[Recorded information Boundary: Start]

(* ===== verification/Json.v ===== *)
(** * Json: [json.dumps] and [json.loads]

    Text is a list of character codes; a string of the model is UTF-8.  [dumps] has
    the defaults the code uses: [", "] and [": "], everything but printable ASCII
    escaped.  [loads] reads standard JSON and Python's [NaN] and
    [Infinity] literals; a float is kept by its [repr].  The limits of the
    interpreter (4300 digits, the recursion depth) are not modelled. *)

From S2P Require Import Prelude Decimals Contracts Digits FloatRepr.
From stdpp Require Import base strings list.
From Stdlib Require Import ZArith Lia.
Open Scope Z_scope.

Definition codes (s : string) : list Z := map char_code (String.list_ascii_of_string s).
Definition of_codes (l : list Z) : string :=
  String.string_of_list_ascii (map (fun c => Ascii.ascii_of_nat (Z.to_nat c)) l).

(** ** UTF-8 *)

Definition utf8_enc (c : Z) : list Z :=
  if c <? 0x80 then [c]
  else if c <? 0x800 then [0xC0 + c / 64; 0x80 + c mod 64]
  else if c <? 0x10000 then [0xE0 + c / 4096; 0x80 + c / 64 mod 64; 0x80 + c mod 64]
  else [0xF0 + c / 262144; 0x80 + c / 4096 mod 64; 0x80 + c / 64 mod 64; 0x80 + c mod 64].

(** Of well-formed text; the bytes of a truncated character are dropped. *)
Fixpoint utf8_dec (l : list Z) : list Z :=
  match l with
  | [] => []
  | a :: l1 =>
      if a <? 0x80 then a :: utf8_dec l1
      else match l1 with
      | [] => []
      | b :: l2 =>
          if a <? 0xE0 then (a - 0xC0) * 64 + (b - 0x80) :: utf8_dec l2
          else match l2 with
          | [] => []
          | c :: l3 =>
              if a <? 0xF0 then (a - 0xE0) * 4096 + (b - 0x80) * 64 + (c - 0x80) :: utf8_dec l3
              else match l3 with
              | [] => []
              | d :: l4 => (a - 0xF0) * 262144 + (b - 0x80) * 4096 + (c - 0x80) * 64 + (d - 0x80)
                             :: utf8_dec l4
              end
          end
      end
  end.

(** ** Printing *)

Definition hex_code (n : Z) : Z := if n <? 10 then 48 + n else 87 + n.
(** ["\\u{0:04x}"] *)
Definition u_escape (c : Z) : list Z :=
  [92; 117; hex_code (c / 4096 mod 16); hex_code (c / 256 mod 16); hex_code (c / 16 mod 16); hex_code (c mod 16)].

Definition escape (c : Z) : list Z :=
  if c =? 34 then [92; 34] else if c =? 92 then [92; 92]
  else if c =? 10 then [92; 110] else if c =? 13 then [92; 114] else if c =? 9 then [92; 116]
  else if c =? 12 then [92; 102] else if c =? 8 then [92; 98]
  else if (32 <=? c) && (c <=? 126) then [c]
  else if c <? 0x10000 then u_escape c
  else u_escape (0xD800 + (c - 0x10000) / 0x400) ++ u_escape (0xDC00 + (c - 0x10000) mod 0x400).

Definition dump_string (s : string) : list Z := 34 :: concat (map escape (utf8_dec (codes s))) ++ [34].

(** [sep.join(parts)] *)
Fixpoint join_codes (sep : list Z) (parts : list (list Z)) : list Z :=
  match parts with
  | [] => []
  | [p] => p
  | p :: parts' => p ++ sep ++ join_codes sep parts'
  end.

(** A float is printed by its [repr], but for the values JSON lacks. *)
Definition float_text (repr : string) : string :=
  if String.eqb repr "nan" then "NaN"
  else if String.eqb repr "inf" then "Infinity"
  else if String.eqb repr "-inf" then "-Infinity"
  else repr.

Fixpoint dump (j : json) : list Z :=
  match j with
  | JNull => codes "null"
  | JBool true => codes "true"
  | JBool false => codes "false"
  | JInt z => codes (int_str z)
  | JFloat repr => codes (float_text repr)
  | JStr s => dump_string s
  | JList l => 91 :: join_codes [44; 32] (map dump l) ++ [93]
  | JObj kvs => 123 :: join_codes [44; 32] (map (fun kv => dump_string kv.1 ++ [58; 32] ++ dump kv.2) kvs) ++ [125]
  end.

Definition json_dumps (j : json) : string := of_codes (dump j).

Example dumps_1 :
  json_dumps (JObj [("a", JList [JInt (-1); JNull; JStr "é🔴"]); ("b", JObj [])]%string) =
  ("{" +:+ String (Ascii.ascii_of_nat 34) "a" +:+ String (Ascii.ascii_of_nat 34) ": [-1, null, " +:+
   String (Ascii.ascii_of_nat 34) "\u00e9\ud83d\udd34" +:+ String (Ascii.ascii_of_nat 34) "], " +:+
   String (Ascii.ascii_of_nat 34) "b" +:+ String (Ascii.ascii_of_nat 34) ": {}}")%string.
Proof. vm_compute. reflexivity. Qed.

(** ** Reading *)

Fixpoint skip_ws (l : list Z) : list Z :=
  match l with
  | c :: l' => if memb c [32; 9; 10; 13] then skip_ws l' else l
  | [] => []
  end.

Definition hex_val (c : Z) : option Z :=
  if (48 <=? c) && (c <=? 57) then Some (c - 48)
  else if (97 <=? c) && (c <=? 102) then Some (c - 87)
  else if (65 <=? c) && (c <=? 70) then Some (c - 55)
  else None.

Definition hex4 (a b c d : Z) : option Z :=
  a ← hex_val a; b ← hex_val b; c ← hex_val c; d ← hex_val d;
  Some (4096 * a + 256 * b + 16 * c + d).

Definition simple_escape (c : Z) : option Z :=
  if c =? 34 then Some 34 else if c =? 92 then Some 92 else if c =? 47 then Some 47
  else if c =? 98 then Some 8 else if c =? 102 then Some 12 else if c =? 110 then Some 10
  else if c =? 114 then Some 13 else if c =? 116 then Some 9 else None.

(** The code units of a string, up to its closing quote. *)
Fixpoint read_units (l : list Z) : option (list Z * list Z) :=
  match l with
  | [] => None
  | c :: l1 =>
      if c =? 34 then Some ([], l1)
      else if c =? 92 then
        match l1 with
        | [] => None
        | e :: l2 =>
            if e =? 117 then
              match l2 with
              | h1 :: h2 :: h3 :: h4 :: l3 =>
                  match hex4 h1 h2 h3 h4 with
                  | Some u => (fun p => (u :: p.1, p.2)) <$> read_units l3
                  | None => None
                  end
              | _ => None
              end
            else match simple_escape e with
                 | Some u => (fun p => (u :: p.1, p.2)) <$> read_units l2
                 | None => None
                 end
        end
      else if c <? 32 then None
      else (fun p => (c :: p.1, p.2)) <$> read_units l1
  end.

(** Surrogate pairs become one character. *)
Fixpoint pair_up (l : list Z) : list Z :=
  match l with
  | hi :: l1 =>
      match l1 with
      | lo :: l2 =>
          if (0xD800 <=? hi) && (hi <? 0xDC00) && ((0xDC00 <=? lo) && (lo <? 0xE000))
          then 0x10000 + (hi - 0xD800) * 0x400 + (lo - 0xDC00) :: pair_up l2
          else hi :: pair_up l1
      | [] => [hi]
      end
  | [] => []
  end.

Definition read_string (l : list Z) : option (string * list Z) :=
  (fun p => (of_codes (concat (map utf8_enc (pair_up p.1))), p.2)) <$> read_units l.

Definition is_dig (c : Z) : bool := (48 <=? c) && (c <=? 57).
Fixpoint span_num (l : list Z) : list Z * list Z :=
  match l with
  | c :: l' => if is_dig c || memb c [43; 45; 46; 69; 101] then let '(t, r) := span_num l' in (c :: t, r) else ([], l)
  | [] => ([], [])
  end.

Fixpoint span_dig (l : list Z) : list Z * list Z :=
  match l with
  | c :: l' => if is_dig c then let '(t, r) := span_dig l' in (c :: t, r) else ([], l)
  | [] => ([], [])
  end.

(** The rest of a float after its whole part: a fraction, an exponent, at least one. *)
Definition exponent_ok (l : list Z) : bool :=
  match l with
  | [] => true
  | c :: r =>
      let r := match r with s :: r' => if memb s [43; 45] then r' else r | [] => [] end in
      memb c [69; 101] && match span_dig r with (_ :: _, []) => true | _ => false end
  end.
Definition fraction_ok (l : list Z) : bool :=
  match l with
  | c :: r => if c =? 46 then match span_dig r with (_ :: _, r') => exponent_ok r' | _ => false end
              else exponent_ok l
  | [] => false
  end.

Definition digits_value (ds : list Z) : Z := fold_left (fun v c => 10 * v + (c - 48)) ds 0.

(** [float(literal)], by its [repr]: the whole part's digits, then what
    [fraction_ok] accepts. *)
Definition float_literal (neg : bool) (ds rest : list Z) : json :=
  let '(fs, r) := match rest with
                  | c :: r => if c =? 46 then span_dig r else ([], rest)
                  | [] => ([], [])
                  end in
  let e := match r with
           | _ :: s :: r' => if s =? 45 then - digits_value r'
                             else digits_value (if s =? 43 then r' else s :: r')
           | _ => 0
           end in
  JFloat (float_repr neg (digits_value (ds ++ fs)) (e - Z.of_nat (length fs))).

(** No leading zeros; a whole number, or a float. *)
Definition number (t : list Z) : option json :=
  let '(neg, l) := match t with c :: t' => if c =? 45 then (true, t') else (false, t) | [] => (false, []) end in
  let '(ds, rest) := span_dig l in
  match ds with
  | [] => None
  | d :: ds' =>
      if (d =? 48) && negb (bool_decide (ds' = [])) then None
      else match rest with
           | [] => let v := digits_value ds in Some (JInt (if neg : bool then - v else v))
           | _ => if fraction_ok rest then Some (float_literal neg ds rest) else None
           end
  end.

Example number_1 : map (fun s => number (codes s))
    ["-0"; "10"; "01"; "1.50"; "1."; "2e-7"; "-"; "1-2"; "-0.0"; "12.5E+3"; "1e999"; "0.1"]%string =
  [Some (JInt 0); Some (JInt 10); None; Some (JFloat "1.5"); None; Some (JFloat "2e-07"); None; None;
   Some (JFloat "-0.0"); Some (JFloat "12500.0"); Some (JFloat "inf"); Some (JFloat "0.1")].
Proof. vm_compute. reflexivity. Qed.

(** [dict(pairs)]: a later value of a key takes the place of the earlier. *)
Fixpoint dict_set (k : string) (v : json) (d : list (string * json)) : list (string * json) :=
  match d with
  | [] => [(k, v)]
  | (k', v') :: d' => if String.eqb k k' then (k', v) :: d' else (k', v') :: dict_set k v d'
  end.
Definition dict_of (pairs : list (string * json)) : list (string * json) :=
  fold_left (fun d kv => dict_set kv.1 kv.2 d) pairs [].

Fixpoint literal (p l : list Z) : option (list Z) :=
  match p, l with
  | [], _ => Some l
  | a :: p', b :: l' => if a =? b then literal p' l' else None
  | _ :: _, [] => None
  end.

(** The three literals that are not JSON. *)
Definition constant (l : list Z) : option (json * list Z) :=
  match literal (codes "NaN") l, literal (codes "Infinity") l, literal (codes "-Infinity") l with
  | Some r, _, _ => Some (JFloat "nan", r)
  | _, Some r, _ => Some (JFloat "inf", r)
  | _, _, Some r => Some (JFloat "-inf", r)
  | _, _, _ => None
  end.

Fixpoint read_value (fuel : nat) (l : list Z) : option (json * list Z) :=
  match fuel with
  | O => None
  | S f =>
      match skip_ws l with
      | [] => None
      | c :: r =>
          if c =? 34 then (fun p => (JStr p.1, p.2)) <$> read_string r
          else if c =? 91 then
            match skip_ws r with
            | 93 :: r' => Some (JList [], r')
            | _ => (fun p => (JList p.1, p.2)) <$> read_items f r
            end
          else if c =? 123 then
            match skip_ws r with
            | 125 :: r' => Some (JObj [], r')
            | _ => (fun p => (JObj (dict_of p.1), p.2)) <$> read_members f r
            end
          else match literal (codes "null") (c :: r), literal (codes "true") (c :: r),
                     literal (codes "false") (c :: r) with
               | Some r', _, _ => Some (JNull, r')
               | _, Some r', _ => Some (JBool true, r')
               | _, _, Some r' => Some (JBool false, r')
               | _, _, _ => let '(t, r') := span_num (c :: r) in
                            match number t with Some j => Some (j, r') | None => constant (c :: r) end
               end
      end
  end
with read_items (fuel : nat) (l : list Z) : option (list json * list Z) :=
  match fuel with
  | O => None
  | S f =>
      match read_value f l with
      | None => None
      | Some (j, r) =>
          match skip_ws r with
          | c :: r' => if c =? 44 then (fun p => (j :: p.1, p.2)) <$> read_items f r'
                       else if c =? 93 then Some ([j], r') else None
          | [] => None
          end
      end
  end
with read_members (fuel : nat) (l : list Z) : option (list (string * json) * list Z) :=
  match fuel with
  | O => None
  | S f =>
      match skip_ws l with
      | 34 :: r =>
          match read_string r with
          | None => None
          | Some (k, r1) =>
              match skip_ws r1 with
              | 58 :: r2 =>
                  match read_value f r2 with
                  | None => None
                  | Some (j, r3) =>
                      match skip_ws r3 with
                      | c :: r' => if c =? 44 then (fun p => ((k, j) :: p.1, p.2)) <$> read_members f r'
                                   else if c =? 125 then Some ([(k, j)], r') else None
                      | [] => None
                      end
                  end
              | _ => None
              end
          end
      | _ => None
      end
  end.

Definition json_loads (s : string) : option json :=
  let l := codes s in
  match read_value (S (length l)) l with
  | Some (j, r) => if bool_decide (skip_ws r = []) then Some j else None
  | None => None
  end.

Example loads_1 : json_loads " [1, {}, -2.50 ,true, -Infinity] "%string =
  Some (JList [JInt 1; JObj []; JFloat "-2.5"; JBool true; JFloat "-inf"]).
Proof. vm_compute. reflexivity. Qed.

[Recorded information Boundary: End]

## What is required
Each line from the top of the data, up to and including the line that contains "Definition u_escape (c", should be set down exactly.

## Reply to the exercise
(* ===== verification/Json.v ===== *)
(** * Json: [json.dumps] and [json.loads]

    Text is a list of character codes; a string of the model is UTF-8.  [dumps] has
    the defaults the code uses: [", "] and [": "], everything but printable ASCII
    escaped.  [loads] reads standard JSON and Python's [NaN] and
    [Infinity] literals; a float is kept by its [repr].  The limits of the
    interpreter (4300 digits, the recursion depth) are not modelled. *)

From S2P Require Import Prelude Decimals Contracts Digits FloatRepr.
From stdpp Require Import base strings list.
From Stdlib Require Import ZArith Lia.
Open Scope Z_scope.

Definition codes (s : string) : list Z := map char_code (String.list_ascii_of_string s).
Definition of_codes (l : list Z) : string :=
  String.string_of_list_ascii (map (fun c => Ascii.ascii_of_nat (Z.to_nat c)) l).

(** ** UTF-8 *)

Definition utf8_enc (c : Z) : list Z :=
  if c <? 0x80 then [c]
  else if c <? 0x800 then [0xC0 + c / 64; 0x80 + c mod 64]
  else if c <? 0x10000 then [0xE0 + c / 4096; 0x80 + c / 64 mod 64; 0x80 + c mod 64]
  else [0xF0 + c / 262144; 0x80 + c / 4096 mod 64; 0x80 + c / 64 mod 64; 0x80 + c mod 64].

(** Of well-formed text; the bytes of a truncated character are dropped. *)
Fixpoint utf8_dec (l : list Z) : list Z :=
  match l with
  | [] => []
  | a :: l1 =>
      if a <? 0x80 then a :: utf8_dec l1
      else match l1 with
      | [] => []
      | b :: l2 =>
          if a <? 0xE0 then (a - 0xC0) * 64 + (b - 0x80) :: utf8_dec l2
          else match l2 with
          | [] => []
          | c :: l3 =>
              if a <? 0xF0 then (a - 0xE0) * 4096 + (b - 0x80) * 64 + (c - 0x80) :: utf8_dec l3
              else match l3 with
              | [] => []
              | d :: l4 => (a - 0xF0) * 262144 + (b - 0x80) * 4096 + (c - 0x80) * 64 + (d - 0x80)
                             :: utf8_dec l4
              end
          end
      end
  end.

(** ** Printing *)

Definition hex_code (n : Z) : Z := if n <? 10 then 48 + n else 87 + n.
(** ["\\u{0:04x}"] *)
Definition u_escape (c : Z) : list Z :=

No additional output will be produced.